Ethan R DeyleDamien BouffardVictor FrossardRobert SchwefelJohn M MelackGeorge SugiharaPublished in: Proceedings of the National Academy of Sciences of the United States of America (2022)
Severe deterioration of water quality in lakes, characterized by overabundance of algae and declining dissolved oxygen in the deep lake (DO B ), was one of the ecological crises of the 20th century. Even with large reductions in phosphorus loading, termed "reoligotrophication," DO B and chlorophyll (CHL) have often not returned to their expected pre-20th-century levels.

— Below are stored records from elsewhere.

#[export] Program Instance FixedQueue_new_laws T : NewSharedQueueLaws T (FixedQueue T) :=
  {| nodesOf q := Z.of_nat (nodes q) |}.
Next Obligation. intros T capacity Hc. split; [done|]. simpl. lia. Qed.
Next Obligation. intros T x q. simpl. by case_bool_decide. Qed.
Next Obligation. by intros T [n [|x l]]. Qed.
Next Obligation. intros T x [n l] Hl Hn. simpl in *. subst l. by rewrite bool_decide_eq_true_2 by (simpl; lia). Qed.

Section start.
Context {Q : Type} `{SharedQueue sequenceMessage Q, NewSharedQueue sequenceMessage Q}.

(** The constructors, in their order. *)
Definition newExchangeProcess : outcome (ExchangeProcess Q) :=
  let ingress : Q := newSharedQueue SEQUENCING_INGRESS_QUEUE_SIZE in
  let matching : Q := newSharedQueue MATCHING_ENGINE_QUEUE_SIZE in
  bus ← newBus BUS_SIZE;
  index ← newUnboundIndex COMMAND_ADMISSION_CAPACITY;
  results ← ResultQueue.newResultQueue COMMAND_RESULT_QUEUE_SIZE;
  application ← newFixTask ingress (newSharedQueue STAGING_QUEUE_SIZE) (bus, ∅) index GATEWAY_CURSOR;
  let sequencer := newSequencer ingress matching index 0 in
  let state := newMatchingState 0 in
  let engine := newMatchingEngine matching (gatewayBus application) results state in
  Ret (Process.mkProcess ingress matching (gatewayBus application) index results
         (Path.mkConsumerMembers None None)
         (Process.mkGatewayMembers (stagingQueue_ application) (pendingStagedCommand_ application)
            (normalizationRejections_ application) (internalFailures_ application)
            (stagingQueueSaturations_ application))
         (Path.mkSequencerMembers (lastAssignedSequence_ sequencer) (pendingCommand_ sequencer)
            (pendingReadyForMatching_ sequencer) (journalAppendFailure_ sequencer))
         state
         (Path.mkMatcherMembers (pendingCommandResult engine) (inProgressCommand_ engine)
            (multicastWriteFailures_ engine))).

Concurrently, management of lake health has been confounded by possible consequences of climate change, particularly since the effects of climate are not neatly separable from the effects of eutrophication. Here, using Lake Geneva as an iconic example, we demonstrate a complementary alternative to parametric models for understanding and managing lake systems. This involves establishing an empirically-driven baseline that uses supervised machine learning to capture the changing interdependencies among biogeochemical variables and then combining the empirical model with a more conventional equation-based model of lake physics to predict DO B over decadal time-scales. The hybrid model not only leads to substantially better forecasts, but also to a more actionable description of the emergent rates and processes (biogeochemical, ecological, etc.) that drive water quality. Notably, the hybrid model suggests that the impact of a moderate 3°C air temperature increase on water quality would be on the same order as the eutrophication of the previous century. The study provides a template and a practical path forward to cope with shifts in ecology to manage environmental systems for non-analogue futures.